In Li’s (2009) work, the general importance placed on an article’s topic was analyzed by: 1) examining front pages, as this indicates the newspaper’s focus, and 2) studying the representation of social actors by analyzing quotation patterns for it, “sheds light on a newspaper’s perspectives on the relations social actors have with the world and with other actors, and the ways in which news events and actors are interpreted and represented by the newspaper” (Li 2009, 95). Moreover, the latter is quite important as, “quotations of news actors are neither transparent nor simple citations” (Li 2009, 95), an idea which is supported by both Teo (2000) and (Van Dijk 1989). The former defined quotations as a way in which the media let people ‘reinterpret’ events, which can reveal power relations between the mediated participants, while the latter defined quotations as a tool for redefining power structures and/or creating new meanings within the world participants move.

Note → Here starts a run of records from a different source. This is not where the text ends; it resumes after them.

(** ** Errors (package errors) *)

Inductive error :=
  | ErrorString (s : string)
  | Wrap (err : error) (msg : string).

(** ** Ledger entries (package protocol/bc) *)

Module bc.

Record AssetAmount := { AssetId : Hash; Amount : Z }.

Record ValueSource := { Ref : Hash; Value : AssetAmount; Position : Z }.

Record Program := { VmVersion : Z; Code : string }.

Record Output := { Source : ValueSource; ControlProgram : Program; Data : Hash }.

Record Spend := { SpentOutputId : Hash }.

(** The entry graph is a map from entry id to an entry of one of several
    variants; the indexer tells them apart with type assertions. *)
Inductive Entry :=
  | OutputEntry (o : Output)
  | SpendEntry (sp : Spend)
  | IssuanceEntry
  | RetirementEntry
  | OtherEntry.

Record Tx := {
  ID : Hash;
  Entries : gmap string Entry;
  InputIDs : list Hash;
  ResultIds : list Hash }.

(** Modelled from the spec: the method [Spend] of [bc.Tx] is not among the sources.
    "every spend-type input resolves to the entry it consumes";
    "Issuance-type inputs do not resolve as spends": the entry stored
    under the id is returned when it is a spend, an error otherwise. *)
Definition Tx_Spend (tx : Tx) (id : Hash) : Spend + error :=
  match Entries tx !! id with
  | Some (SpendEntry sp) => inl sp
  | Some _ => inr (ErrorString "unexpected entry type")
  | None => inr (ErrorString "missing entry")
  end.

End bc.

(** ** Transactions and blocks (package protocol/bc/legacy) *)

Module legacy.

Record TxOutput := {
  AssetAmount : bc.AssetAmount;
  ControlProgram : string;
  ReferenceData : string }.

(** [legacy.Tx] embeds the transaction data and a pointer to a [bc.Tx]. *)
Record Tx := {
  Outputs : list TxOutput;
  bcTx : bc.Tx }.

(** Modelled from the spec: the method [OutputID] of [legacy.Tx] is not
    among the sources.  The record of a created output is "keyed by OutputID" and
    reversal deletes it under the result id at the same position, so the
    output id of position [j] is the [j]-th result id; [None] stands for
    the index-out-of-range panic. *)
Definition OutputID (tx : Tx) (j : nat) : option Hash :=
  bc.ResultIds (bcTx tx) !! j.

Record Block := { Transactions : list Tx }.

End legacy.

(** ** Account store (package blockchain/account) *)

Module account.

(** Modelled from the spec: the key constructors are not among the
    sources.  A persisted record lives "under a key derived
    deterministically and exclusively from OutputID (collision-free ...)",
    a registry record is "keyed by hash(ControlProgramBytes)", and the
    account entries form a third family; the three families are kept
    apart by their tag. *)
Inductive Key :=
  | AccountKey (name : string)
  | AccountCPKey (hash : string)
  | AccountUTXOKey (id : string).

#[global] Instance Key_eq_dec : EqDecision Key.
Proof. solve_decision. Defined.

Definition Key_to_sum (k : Key) : string + (string + string) :=
  match k with
  | AccountKey s => inl s
  | AccountCPKey h => inr (inl h)
  | AccountUTXOKey i => inr (inr i)
  end.

Definition Key_of_sum (x : string + (string + string)) : Key :=
  match x with
  | inl s => AccountKey s
  | inr (inl h) => AccountCPKey h
  | inr (inr i) => AccountUTXOKey i
  end.

#[global] Instance Key_countable : Countable Key.
Proof. apply (inj_countable' Key_to_sum Key_of_sum). by intros []. Defined.

(** The registry record; only the fields the indexer reads. *)
Record CtrlProgram := {
  cpAccountID : string;
  cpKeyIndex : Z;
  cpChange : bool }.

(** [account.CtrlProgram{}] *)
Definition CtrlProgram_zero : CtrlProgram :=
  {| cpAccountID := EmptyString; cpKeyIndex := 0; cpChange := false |}.

Record UTXO := {
  OutputID : string;
  AssetID : string;
  Amount : Z;
  AccountID : string;
  ProgramIndex : Z;
  Program : string;
  SourceID : string;
  SourcePos : Z;
  RefData : string;
  Change : bool }.

End account.

(** ** The key-value store and its write batch (package tmlibs/db) *)

Module db.

Inductive Op :=
  | Set_ (key : account.Key) (value : string)
  | Delete (key : account.Key).

(** Modelled from the spec: the batch is "an ordered collection of
    key-set / key-delete operations committed atomically by the caller";
    "Deleting an absent key is a no-op, not an error". *)
Definition apply (m : gmap account.Key string) (op : Op) : gmap account.Key string :=
  match op with
  | Set_ k v => <[k := v]> m
  | Delete k => delete k m
  end.

Definition Write (batch : list Op) (m : gmap account.Key string) : gmap account.Key string :=
  foldl apply m batch.

End db.

(** ** The indexer (package blockchain/wallet) *)

Module wallet.

Record rawOutput := {
  OutputID : Hash;
  AssetAmount : bc.AssetAmount;
  ControlProgram : string;
  txHash : Hash;
  outputIndex : Z;
  sourceID : Hash;
  sourcePos : Z;
  refData : Hash }.

Record accountOutput := {
  raw : rawOutput;
  AccountID : string;
  keyIndex : Z;
  change : bool }.

Record Wallet := { DB : gmap account.Key string }.

(** One line written through logrus: the [err] field and the message. *)
Record LogEntry := { logErr : error; logMsg : string }.

(** What a call leaves behind: the batch it was handed, with the
    operations it appended, and the lines it logged. *)
Record State := { batch : list db.Op; log : list LogEntry }.

(** [BuildAccountUTXOs] and [ReverseAccountUTXOs] have no result value:
    a call either returns, leaving a state, or panics on an index out of
    range. *)
Inductive Outcome :=
  | Returns (st : State)
  | Panics.

(** All the caller holds after a call is the batch. *)
Definition callerView (o : Outcome) : option (list db.Op) :=
  match o with
  | Returns st => Some (batch st)
  | Panics => None
  end.

(** [uint32(j)] *)
Definition uint32 (j : nat) : Z := Z.of_nat j `mod` 2 ^ 32.

(** [prevoutDBKeys] *)
Definition prevoutDBKeys (txs : list legacy.Tx) : list Hash :=
  flat_map (λ tx,
    omap (λ inpID,
      match bc.Tx_Spend (legacy.bcTx tx) inpID with
      | inl sp => Some (bc.SpentOutputId sp)
      | inr _ => None
      end) (bc.InputIDs (legacy.bcTx tx))) txs.

(** [ReverseAccountUTXOs], first loop ("handle spent UTXOs"): the body for
    one input id. *)
Definition reverseOut (tx : legacy.Tx) (inpID : Hash) : option rawOutput :=
  match bc.Tx_Spend (legacy.bcTx tx) inpID with
  | inr _ => None
  | inl sp =>
    match bc.Entries (legacy.bcTx tx) !! bc.SpentOutputId sp with
    | Some (bc.OutputEntry resOut) =>
      Some {| OutputID := bc.SpentOutputId sp;
              AssetAmount := bc.Value (bc.Source resOut);
              ControlProgram := bc.Code (bc.ControlProgram resOut);
              txHash := bc.ID (legacy.bcTx tx);
              outputIndex := 0;
              sourceID := bc.Ref (bc.Source resOut);
              sourcePos := bc.Position (bc.Source resOut);
              refData := bc.Data resOut |}
    | _ => None
    end
  end.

Li’s work will serve to do the coding for the Content Analysis in order to perform a statistical analysis afterwards. In this case the objective is to hint possible discourses inside the newspapers themselves by the analysis of the elements (words) that conform those articles.

The elements that are important to understand the discourses behind the articles are: 1) Number of publications (with and without the ITIVI in the story): This will

define an inverted pyramidal structure that will hint the importance of the ITIVI in the articles, in which the outcome of the preceding step is the income of the subsequent.